Today's economic calendar features the government's latest figures on housing starts and building permits. It's essentially more of the same on Wednesday, when November's existing home sales data, along with the regularly scheduled crude inventories report, hits the Street. On Thursday, the economic calendar heats up with the release of the weekly jobless figures, the Thomson Reuters/University of Michigan consumer sentiment index, the Conference Board's index of leading economic indicators, and the government's latest estimate on third-quarter gross domestic product (GDP).
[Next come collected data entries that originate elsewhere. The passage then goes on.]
(* ===== verification/ChannelTable.v ===== *)
(** * The channel table: allocation, closing, and the invariant

    What holds of every channel at all times ([chan_ok]), and that no message
    of a peer and no event on a descriptor can break it, reach freed memory or
    trip one of the program's own assertions.  The callbacks of the channel
    types are assumed to keep the invariant ([ChanCallbacks]). *)

From Stdlib Require Import ZArith Lia.
From stdpp Require Import base list strings gmap.
From S2P Require Import Prelude.
From S2P Require Import Buffer.
From S2P Require Import CircBuffer.
From S2P Require Import Queue.
From S2P Require Import Random.
From S2P Require Import Algo.
From S2P Require Import Session.
From S2P Require Import Packet.
From S2P Require Import PacketRecv.
From S2P Require Import PacketStream.
From S2P Require Import Instances.
From S2P Require Import Transport.
From S2P Require Import ProcessPacket.
From S2P Require Import Channel.
From S2P Require Import ChannelData.
From S2P Require Import ChannelSend.

Section table.
Context {CL : CryptoLib} {ready : list (list Z) → sshsession → Prop} {T : Transport ready}.
Context (env : chan_env).
Implicit Types (s : chses) (c : Channel) (i j : nat) (msgs new : list (list Z)).

(** Exits that do not come from an assertion of the program; the one about
    the receive window is up to the peer. *)
Definition lawful (e : string) : Prop :=
  ∀ x, e = ("Failed assertion " +:+ x)%string → x = "channel->recvwindow >= datalen"%string.

(** The descriptors of a channel that has sent CLOSE are closed for reading. *)
Definition closed_ok c : Prop :=
  (bidir_fd c = true → errfd c < 0) ∧
  (sent_close c = true → sent_eof c = true ∧ readfd c < 0 ∧ (errfd_is_read c = true → errfd c < 0)).

Definition chan_ok i c : Prop :=
  ch_index c = Z.of_nat i ∧ windows_ok env c ∧ balance c ≤ recv_window env ∧
  u32_ok (transwindow c) ∧ u32_ok (transmaxpacket c) ∧ closed_ok c.

(** The table, with the channel [hole] possibly being taken apart. *)
Definition table_ok (hole : option nat) s : Prop :=
  zlen (channels s) ≤ MAX_CHANNELS + 2 ∧ chancount s = zlen (omap id (channels s)) ∧
  ∀ i c, has_chan s i c → Some i ≠ hole → chan_ok i c.

Definition inv (hole : option nat) msgs s : Prop :=
  ready msgs (tp s) ∧ table_ok hole s ∧ reads_ok s ∧ (∀ b, payload (pkt (tp s)) = Some b → wf_buf b).

(** ** Bookkeeping *)

Lemma zlen_used (o : option Channel) l :
  zlen (omap id (o :: l)) = (match o with Some _ => 1 | None => 0 end) + zlen (omap id l).
Proof. destruct o; [apply zlen_cons|done]. Qed.

(** Replacing an entry of the table changes the number of channels by what
    the entry counts. *)
Lemma zlen_used_insert (l : list (option Channel)) i o o' :
  l !! i = Some o →
  zlen (omap id (<[i := o']> l)) =
  zlen (omap id l) + (match o' with Some _ => 1 | None => 0 end) - (match o with Some _ => 1 | None => 0 end).
Proof.
  revert i. induction l as [|x l IH]; intros [|i] H; [done|done| |].
  - injection H as ->. change (<[0%nat := o']> (o :: l)) with (o' :: l). rewrite !zlen_used. lia.
  - change (<[S i := o']> (x :: l)) with (x :: <[i := o']> l). rewrite !zlen_used, (IH i H). lia.
Qed.

Lemma zlen_used_le (l : list (option Channel)) : zlen (omap id l) ≤ zlen l.
Proof. induction l as [|x l IH]; [done|]. rewrite zlen_used, zlen_cons. destruct x; lia. Qed.

Lemma table_upd hole s i c c' :
  table_ok hole s → has_chan s i c → (Some i ≠ hole → chan_ok i c') → table_ok hole (cv s i c').
Proof.
  intros (Hl&Hn&Hall) Hc Hok. split_and!.
  - unfold cv. cbn. unfold zlen. rewrite length_insert. exact Hl.
  - cbn. rewrite (zlen_used_insert _ _ (Some c)) by done. lia.
  - intros j d Hd Hj. unfold has_chan, cv in Hd. cbn in Hd.
    apply list_lookup_insert_Some in Hd as [(<-&[= <-]&_)|[? Hd]]; [by apply Hok|by apply Hall].
Qed.

Lemma inv_cv hole msgs s i c c' :
  inv hole msgs s → has_chan s i c → (Some i ≠ hole → chan_ok i c') → inv hole msgs (cv s i c').
Proof. intros (Hr&Ht&Hrd&Hp) Hc Hok. split_and!; [done|by eapply table_upd|done|done]. Qed.

Lemma inv_chan msgs s i c : inv None msgs s → has_chan s i c → chan_ok i c.
Proof. intros (_&(_&_&H)&_&_) Hc. by apply H. Qed.

(** The transport part and the descriptors may change underneath. *)
Lemma inv_set_tp hole msgs msgs' s t :
  inv hole msgs s → ready msgs' t → quiet t = quiet (tp s) → inv hole msgs' (set_tp t s).
Proof.
  intros (Hr&Ht&Hrd&Hp) Hr' Hq. split_and!; [done|done|done|].
  intros b Hb. apply Hp. pose proof (f_equal (λ x, payload (pkt x)) Hq) as He. cbn in He. cbn in Hb. congruence.
Qed.

Lemma inv_set_fds hole msgs s f :
  inv hole msgs s → fd_reads f = fd_reads (fds s) → inv hole msgs (set_fds f s).
Proof. intros (Hr&Ht&Hrd&Hp) Hf. split_and!; [done|done| |done]. unfold reads_ok. cbn. by rewrite Hf. Qed.

Lemma inv_pv hole msgs s b : inv hole msgs s → wf_buf b → inv hole msgs (pv s b).
Proof. intros (Hr&Ht&Hrd&Hp) Hb. split_and!; [by eapply tr_same|done|done|]. intros b' [= <-]. done. Qed.

Lemma inv_logged hole msgs s l : inv hole msgs s → inv hole msgs (set_fds (logged (fds s) l) s).
Proof. intros H. by apply inv_set_fds. Qed.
Finally, we head into the long holiday weekend with data on durable goods, personal income and spending, and new home sales for November.
Equity option activity on the Chicago Board Options Exchange (CBOE) saw 957,159 call contracts traded on Monday, compared to 583,056 put contracts. The resultant single-session put/call ratio arrived at 0.61, while the 21-day moving average was 0.72.
Stocks in Asia ended mostly higher today, recovering from Monday's North Korea-related jitters. Following the death of Kim Jong-il , defense issues continued to gain ground -- particularly after Lockheed Martin scored a lucrative F-35 contract from Japan's Defense Ministry. However, the regional action was fairly choppy, with trading volume already drying up ahead of the Christmas holiday. By the close, South Korea's Kospi added 0.9%, Japan's Nikkei rose 0.5%, Hong Kong's Hang Seng edged up 0.06%, and China's Shanghai Composite diverged from the pack to finish 0.1% lower.
The major European benchmarks are mixed at midday. Deutsche Telekom is a notable laggard in Frankfurt, after AT&T officially abandoned its bid to acquire T-Mobile, while AstraZeneca is weighing on British stocks amid news that its earnings will be impacted by a $381.5-million pre-tax charge. But, despite a weak start to the session, the bulls have since been bolstered by a successful Spanish debt auction and a stronger-than-forecast report on German business sentiment. At last check, the French CAC 40 is up 1.1%, the German DAX has added about 1%, and London's FTSE 100 is off 0.1%.
Currencies and Commodities
The greenback is paring its recent gains this morning, with the U.S. dollar index down 0.4%. Crude oil, meanwhile, has extended its rebound, with the front-month contract last seen 1.1% higher at $95.04 per barrel. Likewise, gold futures are on the rise, with the malleable metal up 0.6% to trade at $1,605.50 an ounce.